La bonne chère de jadis.

La bonne chère de jadis.

Les médecins, les physiologistes et les hygiénistes d'aujourd'hui disent volontiers que, d'une façon générale, on mange trop, deux ou trois fois plus que ne réclame l'organisme, étant donner que nous assimilons mal la plupart des choses que nous mangeons en grande quantité. Et pourtant, nos appétits et nos habitudes culinaires et gastronomiques sont bien modestes à côté de ceux des siècles passés.
Un volume récent intitulé "La longévité à travers les âges", dû au Dr M. A. Legrand, a rassemblé à ce sujet des renseignements très curieux. Notre auteur a commencé par rappeler les quantités formidables de matières alimentaires qu'engloutissait très certainement l'homme préhistorique: si l'on en juge par quelques amas de débris retrouvés dans les gisements des époques géologiques, dans les cavernes habitées jadis par cet homme préhistorique. Il est vrai que les jours de famine venaient trop souvent compenser les jours de bombance. Aussi bien, à l'heure actuelle, les nègres qui réussissent à s'emparer d'un éléphant, les Esquimaux qui parviennent à pêcher quelque proie volumineuse, s'en donnent immédiatement, nous ne dirons pas à cœur joie, mais à plein estomac. Si nous relisions Homère, dans lequel on trouve tant de renseignements sur la vie des anciens temps, on verrait Ulysse reçu par Eumène et convié à un repas, dans lequel on lui sert un porc tout entier comme menu. A cette époque, il n'est pas rare de voir cinq ou six convives se partager un bœuf.

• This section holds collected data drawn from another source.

(* ===== verification/GpuProtocol.v ===== *)
(** GPU commands and responses, [virtio-devices/src/gpu/protocol.rs]: what a
    command buffer decodes to and what a response writes back. *)

From stdpp Require Import strings.
From S2P Require Import Prelude GuestMem Virtqueue GpuChain GpuWire.

(** * Commands *)

Inductive GpuCommand :=
  | GetDisplayInfo
  | GetEdid (c : virtio_gpu_get_edid)
  | ResourceCreate2d (c : virtio_gpu_resource_create_2d)
  | ResourceUnref (c : virtio_gpu_resource_unref)
  | SetScanout (c : virtio_gpu_set_scanout)
  | SetScanoutBlob (c : virtio_gpu_set_scanout_blob)
  | ResourceFlush (c : virtio_gpu_resource_flush)
  | TransferToHost2d (c : virtio_gpu_transfer_to_host_2d)
  | ResourceAttachBacking (c : virtio_gpu_resource_attach_backing)
  | ResourceDetachBacking (c : virtio_gpu_resource_detach_backing)
  | GetCapsetInfo (c : virtio_gpu_get_capset_info)
  | GetCapset (c : virtio_gpu_get_capset)
  | CtxCreate (c : virtio_gpu_ctx_create)
  | CtxDestroy (c : virtio_gpu_ctx_destroy)
  | CtxAttachResource (c : virtio_gpu_ctx_resource)
  | CtxDetachResource (c : virtio_gpu_ctx_resource)
  | ResourceCreate3d (c : virtio_gpu_resource_create_3d)
  | TransferToHost3d (c : virtio_gpu_transfer_host_3d)
  | TransferFromHost3d (c : virtio_gpu_transfer_host_3d)
  | CmdSubmit3d (c : virtio_gpu_cmd_submit)
  | ResourceCreateBlob (c : virtio_gpu_resource_create_blob)
  | ResourceMapBlob (c : virtio_gpu_resource_map_blob)
  | ResourceUnmapBlob (c : virtio_gpu_resource_unmap_blob)
  | UpdateCursor (c : virtio_gpu_update_cursor)
  | MoveCursor (c : virtio_gpu_update_cursor)
  | ResourceAssignUuid (c : virtio_gpu_resource_assign_uuid).

Definition GPU_COMMAND_KINDS : nat := 26.

Definition GPU_COMMAND_NAMES : list string :=
  ["get_display_info"; "get_edid"; "resource_create_2d"; "resource_unref"; "set_scanout";
   "set_scanout_blob"; "resource_flush"; "transfer_to_host_2d"; "resource_attach_backing";
   "resource_detach_backing"; "get_capset_info"; "get_capset"; "ctx_create"; "ctx_destroy";
   "ctx_attach_resource"; "ctx_detach_resource"; "resource_create_3d"; "transfer_to_host_3d";
   "transfer_from_host_3d"; "cmd_submit_3d"; "resource_create_blob"; "resource_map_blob";
   "resource_unmap_blob"; "update_cursor"; "move_cursor"; "resource_assign_uuid"]%string.

Definition kind (c : GpuCommand) : nat :=
  match c with
  | GetDisplayInfo => 0
  | GetEdid _ => 1
  | ResourceCreate2d _ => 2
  | ResourceUnref _ => 3
  | SetScanout _ => 4
  | SetScanoutBlob _ => 5
  | ResourceFlush _ => 6
  | TransferToHost2d _ => 7
  | ResourceAttachBacking _ => 8
  | ResourceDetachBacking _ => 9
  | GetCapsetInfo _ => 10
  | GetCapset _ => 11
  | CtxCreate _ => 12
  | CtxDestroy _ => 13
  | CtxAttachResource _ => 14
  | CtxDetachResource _ => 15
  | ResourceCreate3d _ => 16
  | TransferToHost3d _ => 17
  | TransferFromHost3d _ => 18
  | CmdSubmit3d _ => 19
  | ResourceCreateBlob _ => 20
  | ResourceMapBlob _ => 21
  | ResourceUnmapBlob _ => 22
  | UpdateCursor _ => 23
  | MoveCursor _ => 24
  | ResourceAssignUuid _ => 25
  end.

Inductive GpuCommandDecodeError := InvalidType (t : Z) | DecodeIO.

Abbreviation Decoded := (GpuCommandDecodeError + (virtio_gpu_ctrl_hdr * GpuCommand))%type.

(** [C(cmd.read_obj()?)]. *)
Definition decode_as (T : Type) `{ByteValued T} (hdr : virtio_gpu_ctrl_hdr) (r : Reader)
    (c : T -> GpuCommand) : Reader * Decoded :=
  match read_obj T r with
  | (r, Some v) => (r, inr (hdr, c v))
  | (r, None) => (r, inl DecodeIO)
  end.

Definition decode (r : Reader) : Reader * Decoded :=
  match read_obj virtio_gpu_ctrl_hdr r with
  | (r, None) => (r, inl DecodeIO)
  | (r, Some hdr) =>
      let t := h_type hdr in
      if t =? VIRTIO_GPU_CMD_GET_DISPLAY_INFO then (r, inr (hdr, GetDisplayInfo))
      else if t =? VIRTIO_GPU_CMD_GET_EDID then decode_as _ hdr r GetEdid
      else if t =? VIRTIO_GPU_CMD_RESOURCE_CREATE_2D then decode_as _ hdr r ResourceCreate2d
      else if t =? VIRTIO_GPU_CMD_RESOURCE_UNREF then decode_as _ hdr r ResourceUnref
      else if t =? VIRTIO_GPU_CMD_SET_SCANOUT then decode_as _ hdr r SetScanout
      else if t =? VIRTIO_GPU_CMD_SET_SCANOUT_BLOB then decode_as _ hdr r SetScanoutBlob
      else if t =? VIRTIO_GPU_CMD_RESOURCE_FLUSH then decode_as _ hdr r ResourceFlush
      else if t =? VIRTIO_GPU_CMD_TRANSFER_TO_HOST_2D then decode_as _ hdr r TransferToHost2d
      else if t =? VIRTIO_GPU_CMD_RESOURCE_ATTACH_BACKING then decode_as _ hdr r ResourceAttachBacking
      else if t =? VIRTIO_GPU_CMD_RESOURCE_DETACH_BACKING then decode_as _ hdr r ResourceDetachBacking
      else if t =? VIRTIO_GPU_CMD_GET_CAPSET_INFO then decode_as _ hdr r GetCapsetInfo
      else if t =? VIRTIO_GPU_CMD_GET_CAPSET then decode_as _ hdr r GetCapset
      else if t =? VIRTIO_GPU_CMD_CTX_CREATE then decode_as _ hdr r CtxCreate
      else if t =? VIRTIO_GPU_CMD_CTX_DESTROY then decode_as _ hdr r CtxDestroy
      else if t =? VIRTIO_GPU_CMD_CTX_ATTACH_RESOURCE then decode_as _ hdr r CtxAttachResource
      else if t =? VIRTIO_GPU_CMD_CTX_DETACH_RESOURCE then decode_as _ hdr r CtxDetachResource
      else if t =? VIRTIO_GPU_CMD_RESOURCE_CREATE_3D then decode_as _ hdr r ResourceCreate3d
      else if t =? VIRTIO_GPU_CMD_TRANSFER_TO_HOST_3D then decode_as _ hdr r TransferToHost3d
      else if t =? VIRTIO_GPU_CMD_TRANSFER_FROM_HOST_3D then decode_as _ hdr r TransferFromHost3d
      else if t =? VIRTIO_GPU_CMD_SUBMIT_3D then decode_as _ hdr r CmdSubmit3d
      else if t =? VIRTIO_GPU_CMD_RESOURCE_CREATE_BLOB then decode_as _ hdr r ResourceCreateBlob
      else if t =? VIRTIO_GPU_CMD_RESOURCE_MAP_BLOB then decode_as _ hdr r ResourceMapBlob
      else if t =? VIRTIO_GPU_CMD_RESOURCE_UNMAP_BLOB then decode_as _ hdr r ResourceUnmapBlob
      else if t =? VIRTIO_GPU_CMD_UPDATE_CURSOR then decode_as _ hdr r UpdateCursor
      else if t =? VIRTIO_GPU_CMD_MOVE_CURSOR then decode_as _ hdr r MoveCursor
      else if t =? VIRTIO_GPU_CMD_RESOURCE_ASSIGN_UUID then decode_as _ hdr r ResourceAssignUuid
      else (r, inl (InvalidType t))
  end.

(** * Responses *)

Record GpuResponsePlaneInfo := { p_stride : Z; p_offset : Z }.

(** The renderer's error carries a message only; it is left out. *)
Inductive GpuResponse :=
  | OkNoData
  | OkDisplayInfo (info : list (Z * Z * bool))
  | OkEdid (blob : list Z)
  | OkCapsetInfo (capset_id version size : Z)
  | OkCapset (data : list Z)
  | OkResourcePlaneInfo (format_modifier : Z) (plane_info : list GpuResponsePlaneInfo)
  | OkResourceUuid (uuid : list Z)
  | OkMapInfo (map_info : Z)
  | ErrUnspec
  | ErrRutabaga
  | ErrOutOfMemory
  | ErrInvalidScanoutId
  | ErrInvalidResourceId
  | ErrInvalidContextId
  | ErrInvalidParameter.

Inductive GpuResponseEncodeError :=
  | EncodeIO
  | EdidTooBig (n : nat)
  | TooManyDisplays (n : nat)
  | TooManyPlanes (n : nat).

(** [Result<GpuResponse, GpuResponse>]. *)
Abbreviation VirtioGpuResult := (GpuResponse + GpuResponse)%type.

Definition get_type (r : GpuResponse) : Z :=
  match r with
  | OkNoData => VIRTIO_GPU_RESP_OK_NODATA
  | OkDisplayInfo _ => VIRTIO_GPU_RESP_OK_DISPLAY_INFO
  | OkEdid _ => VIRTIO_GPU_RESP_OK_EDID
  | OkCapsetInfo _ _ _ => VIRTIO_GPU_RESP_OK_CAPSET_INFO
  | OkCapset _ => VIRTIO_GPU_RESP_OK_CAPSET
  | OkResourcePlaneInfo _ _ => VIRTIO_GPU_RESP_OK_RESOURCE_PLANE_INFO
  | OkResourceUuid _ => VIRTIO_GPU_RESP_OK_RESOURCE_UUID
  | OkMapInfo _ => VIRTIO_GPU_RESP_OK_MAP_INFO
  | ErrUnspec => VIRTIO_GPU_RESP_ERR_UNSPEC
  | ErrRutabaga => VIRTIO_GPU_RESP_ERR_UNSPEC
  | ErrOutOfMemory => VIRTIO_GPU_RESP_ERR_OUT_OF_MEMORY
  | ErrInvalidScanoutId => VIRTIO_GPU_RESP_ERR_INVALID_SCANOUT_ID
  | ErrInvalidResourceId => VIRTIO_GPU_RESP_ERR_INVALID_RESOURCE_ID
  | ErrInvalidContextId => VIRTIO_GPU_RESP_ERR_INVALID_CONTEXT_ID
  | ErrInvalidParameter => VIRTIO_GPU_RESP_ERR_INVALID_PARAMETER
  end.

Definition display_one_default : virtio_gpu_display_one :=
  {| d1_r := {| rect_x := 0; rect_y := 0; rect_width := 0; rect_height := 0 |};
     d1_enabled := 0; d1_flags := 0 |}.

Definition display_one (d : Z * Z * bool) : virtio_gpu_display_one :=
  {| d1_r := {| rect_x := 0; rect_y := 0; rect_width := d.1.1; rect_height := d.1.2 |};
     d1_enabled := if d.2 then 1 else 0; d1_flags := 0 |}.

Section Encode.
Context {M : Type} {HM : GuestMemory M}.

(** [resp.write_obj(v)?; size_of_val(&v)]. *)
Definition encode_obj {T : Type} `{ByteValued T} (mem : M) (w : Writer) (v : T)
    : M * Writer * (GpuResponseEncodeError + Z) :=
  let '(mem, w, ok) := write_obj mem w v in
  (mem, w, if ok : bool then inr (Z.of_nat (size_of T)) else inl EncodeIO).

(** [resp.write_obj(hdr)?; resp.write_all(data)?; size_of_val(&hdr) + data.len()], as a u32. *)
Definition encode_capset (mem : M) (w : Writer) (hdr : virtio_gpu_ctrl_hdr) (data : list Z)
    : M * Writer * (GpuResponseEncodeError + Z) :=
  let '(mem, w, ok) := write_obj mem w hdr in
  if negb ok then (mem, w, inl EncodeIO)
  else
    let '(mem, w, ok) := write_all mem w data in
    (mem, w, if ok : bool then inr (u32 (Z.of_nat (size_of virtio_gpu_ctrl_hdr + length data)))
             else inl EncodeIO).

Definition encode (resp : GpuResponse) (flags fence_id ctx_id ring_idx : Z) (mem : M) (w : Writer)
    : M * Writer * (GpuResponseEncodeError + Z) :=
  let hdr_of t := {| h_type := t; h_flags := flags; h_fence_id := fence_id; h_ctx_id := ctx_id;
                     h_ring_idx := ring_idx; h_padding := [0; 0; 0] |} in
  let hdr := hdr_of (get_type resp) in
  match resp with
  | OkDisplayInfo info =>
      if (Z.to_nat VIRTIO_GPU_MAX_SCANOUTS <? length info)%nat then (mem, w, inl (TooManyDisplays (length info)))
      else encode_obj mem w {| di_hdr := hdr; di_pmodes := resize 16 display_one_default (display_one <$> info) |}
  | OkEdid blob =>
      if (EDID_BLOB_MAX_SIZE <? length blob)%nat then (mem, w, inl (EdidTooBig (length blob)))
      else encode_obj mem w {| re_hdr := hdr; re_size := u32 (Z.of_nat (length blob)); re_padding := 0;
                               re_edid := resize EDID_BLOB_MAX_SIZE 0 blob |}
  | OkCapsetInfo capset_id version size =>
      encode_obj mem w {| rci_hdr := hdr; rci_capset_id := capset_id; rci_capset_max_version := version;
                          rci_capset_max_size := size; rci_padding := 0 |}
  | OkCapset data => encode_capset mem w hdr data
  | OkResourcePlaneInfo format_modifier plane_info =>
      if (PLANE_INFO_MAX_COUNT <? length plane_info)%nat then (mem, w, inl (TooManyPlanes (length plane_info)))
      else
        if Z.of_nat (size_of virtio_gpu_resp_resource_plane_info) <=? w_available_bytes w then
          encode_obj mem w {| pi_hdr := hdr; pi_count := u32 (Z.of_nat (length plane_info)); pi_padding := 0;
                              pi_format_modifier := format_modifier;
                              pi_strides := resize PLANE_INFO_MAX_COUNT 0 (p_stride <$> plane_info);
                              pi_offsets := resize PLANE_INFO_MAX_COUNT 0 (p_offset <$> plane_info) |}
        else encode_obj mem w (hdr_of VIRTIO_GPU_RESP_OK_NODATA)
  | OkResourceUuid uuid => encode_obj mem w {| rr_hdr := hdr; rr_uuid := uuid |}
  | OkMapInfo map_info => encode_obj mem w {| rm_hdr := hdr; rm_map_info := map_info; rm_padding := 0 |}
  | _ => encode_obj mem w hdr
  end.

End Encode.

Ce sont des mœurs que nous retrouvons quelque peu chez les chameliers arabes du Désert, qui, en un seul repas et même sans être fort nombreux feront disparaître entièrement les restes d'un chameau mis à mort pour cause de blessures. Le festin de Trimalcion, les fameuses noces de Gamache sont des peintures absolument fidèles de ce que M. Legrand appelle avec raison des abominations gastronomiques.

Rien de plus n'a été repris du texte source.